• _Input records_:
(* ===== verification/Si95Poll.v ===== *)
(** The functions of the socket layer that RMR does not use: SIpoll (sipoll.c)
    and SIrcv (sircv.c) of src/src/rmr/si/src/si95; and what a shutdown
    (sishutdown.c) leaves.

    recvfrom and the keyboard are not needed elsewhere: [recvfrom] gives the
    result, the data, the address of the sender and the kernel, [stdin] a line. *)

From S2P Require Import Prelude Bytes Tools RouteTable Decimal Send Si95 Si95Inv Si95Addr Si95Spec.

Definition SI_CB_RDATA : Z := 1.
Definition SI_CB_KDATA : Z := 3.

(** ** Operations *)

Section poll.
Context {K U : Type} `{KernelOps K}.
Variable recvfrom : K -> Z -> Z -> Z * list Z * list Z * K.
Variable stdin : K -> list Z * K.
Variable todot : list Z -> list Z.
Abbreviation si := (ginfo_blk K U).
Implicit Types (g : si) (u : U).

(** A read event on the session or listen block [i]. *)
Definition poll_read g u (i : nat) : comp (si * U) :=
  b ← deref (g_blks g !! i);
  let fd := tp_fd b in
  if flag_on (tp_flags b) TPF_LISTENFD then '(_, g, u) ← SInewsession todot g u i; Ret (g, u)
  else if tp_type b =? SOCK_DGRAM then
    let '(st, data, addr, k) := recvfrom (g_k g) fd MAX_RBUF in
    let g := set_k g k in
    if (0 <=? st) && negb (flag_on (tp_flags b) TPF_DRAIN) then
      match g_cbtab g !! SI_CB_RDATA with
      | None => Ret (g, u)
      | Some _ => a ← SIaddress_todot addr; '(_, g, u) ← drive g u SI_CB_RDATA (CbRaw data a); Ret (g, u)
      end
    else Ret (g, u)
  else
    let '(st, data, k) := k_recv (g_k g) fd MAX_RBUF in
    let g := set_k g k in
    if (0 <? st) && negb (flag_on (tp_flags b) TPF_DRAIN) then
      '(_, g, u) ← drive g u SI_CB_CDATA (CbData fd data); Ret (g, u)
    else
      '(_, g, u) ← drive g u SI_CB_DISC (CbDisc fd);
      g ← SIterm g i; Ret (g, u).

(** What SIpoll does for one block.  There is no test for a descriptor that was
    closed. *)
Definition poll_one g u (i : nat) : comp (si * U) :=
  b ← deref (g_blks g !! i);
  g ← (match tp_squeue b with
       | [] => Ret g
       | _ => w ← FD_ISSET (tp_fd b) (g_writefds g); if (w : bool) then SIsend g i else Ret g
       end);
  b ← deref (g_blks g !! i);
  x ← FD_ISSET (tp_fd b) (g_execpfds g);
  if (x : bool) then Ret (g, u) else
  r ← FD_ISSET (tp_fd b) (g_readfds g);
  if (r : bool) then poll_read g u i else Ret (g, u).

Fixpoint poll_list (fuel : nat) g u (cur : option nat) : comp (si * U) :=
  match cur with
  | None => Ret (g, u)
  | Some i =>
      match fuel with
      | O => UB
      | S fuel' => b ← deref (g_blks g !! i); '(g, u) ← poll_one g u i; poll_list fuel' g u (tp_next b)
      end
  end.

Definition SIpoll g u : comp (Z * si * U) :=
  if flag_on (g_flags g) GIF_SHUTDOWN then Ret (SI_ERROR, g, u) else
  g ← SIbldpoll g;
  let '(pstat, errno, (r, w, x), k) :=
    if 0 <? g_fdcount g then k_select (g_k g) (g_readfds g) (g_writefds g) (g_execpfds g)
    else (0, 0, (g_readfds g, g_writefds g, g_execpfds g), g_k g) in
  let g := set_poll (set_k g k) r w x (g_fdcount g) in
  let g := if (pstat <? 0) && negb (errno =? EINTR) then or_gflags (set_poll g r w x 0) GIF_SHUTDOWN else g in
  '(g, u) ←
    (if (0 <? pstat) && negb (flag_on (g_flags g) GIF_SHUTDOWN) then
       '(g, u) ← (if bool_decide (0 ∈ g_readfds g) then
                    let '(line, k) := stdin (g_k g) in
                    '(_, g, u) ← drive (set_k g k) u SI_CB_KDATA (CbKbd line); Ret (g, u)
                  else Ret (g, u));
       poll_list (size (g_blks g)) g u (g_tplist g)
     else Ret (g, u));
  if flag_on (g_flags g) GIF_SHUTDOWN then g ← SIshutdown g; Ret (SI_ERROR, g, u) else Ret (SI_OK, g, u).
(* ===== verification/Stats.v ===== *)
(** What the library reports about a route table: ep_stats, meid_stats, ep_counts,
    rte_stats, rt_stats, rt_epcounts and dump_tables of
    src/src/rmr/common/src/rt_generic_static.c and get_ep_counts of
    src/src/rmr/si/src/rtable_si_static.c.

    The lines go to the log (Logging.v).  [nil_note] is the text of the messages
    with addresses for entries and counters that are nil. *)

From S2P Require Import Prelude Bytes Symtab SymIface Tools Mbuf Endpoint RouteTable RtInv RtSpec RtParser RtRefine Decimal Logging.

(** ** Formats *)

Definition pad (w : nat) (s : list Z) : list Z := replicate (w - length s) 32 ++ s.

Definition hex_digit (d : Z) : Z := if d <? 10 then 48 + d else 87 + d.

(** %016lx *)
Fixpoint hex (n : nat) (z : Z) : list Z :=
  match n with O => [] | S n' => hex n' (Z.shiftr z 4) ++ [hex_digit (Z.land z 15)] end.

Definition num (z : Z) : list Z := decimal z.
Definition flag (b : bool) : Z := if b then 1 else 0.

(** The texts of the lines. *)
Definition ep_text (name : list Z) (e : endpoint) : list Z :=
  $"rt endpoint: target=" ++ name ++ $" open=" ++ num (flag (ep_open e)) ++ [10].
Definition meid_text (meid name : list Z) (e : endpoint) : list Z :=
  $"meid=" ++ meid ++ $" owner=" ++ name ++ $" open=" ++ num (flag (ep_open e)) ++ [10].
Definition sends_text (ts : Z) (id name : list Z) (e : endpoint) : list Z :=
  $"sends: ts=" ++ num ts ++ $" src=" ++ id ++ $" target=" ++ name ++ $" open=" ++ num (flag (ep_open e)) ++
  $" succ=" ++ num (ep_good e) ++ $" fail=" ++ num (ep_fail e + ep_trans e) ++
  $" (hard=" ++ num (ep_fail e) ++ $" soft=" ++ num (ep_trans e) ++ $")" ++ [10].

• _Task statement_: The expected output is the exact run of lines from the start of the entries through the line with "Section poll.", inclusive.

• _The answer_:
(* ===== verification/Si95Poll.v ===== *)
(** The functions of the socket layer that RMR does not use: SIpoll (sipoll.c)
    and SIrcv (sircv.c) of src/src/rmr/si/src/si95; and what a shutdown
    (sishutdown.c) leaves.

    recvfrom and the keyboard are not needed elsewhere: [recvfrom] gives the
    result, the data, the address of the sender and the kernel, [stdin] a line. *)

From S2P Require Import Prelude Bytes Tools RouteTable Decimal Send Si95 Si95Inv Si95Addr Si95Spec.

Definition SI_CB_RDATA : Z := 1.
Definition SI_CB_KDATA : Z := 3.

(** ** Operations *)

Section poll.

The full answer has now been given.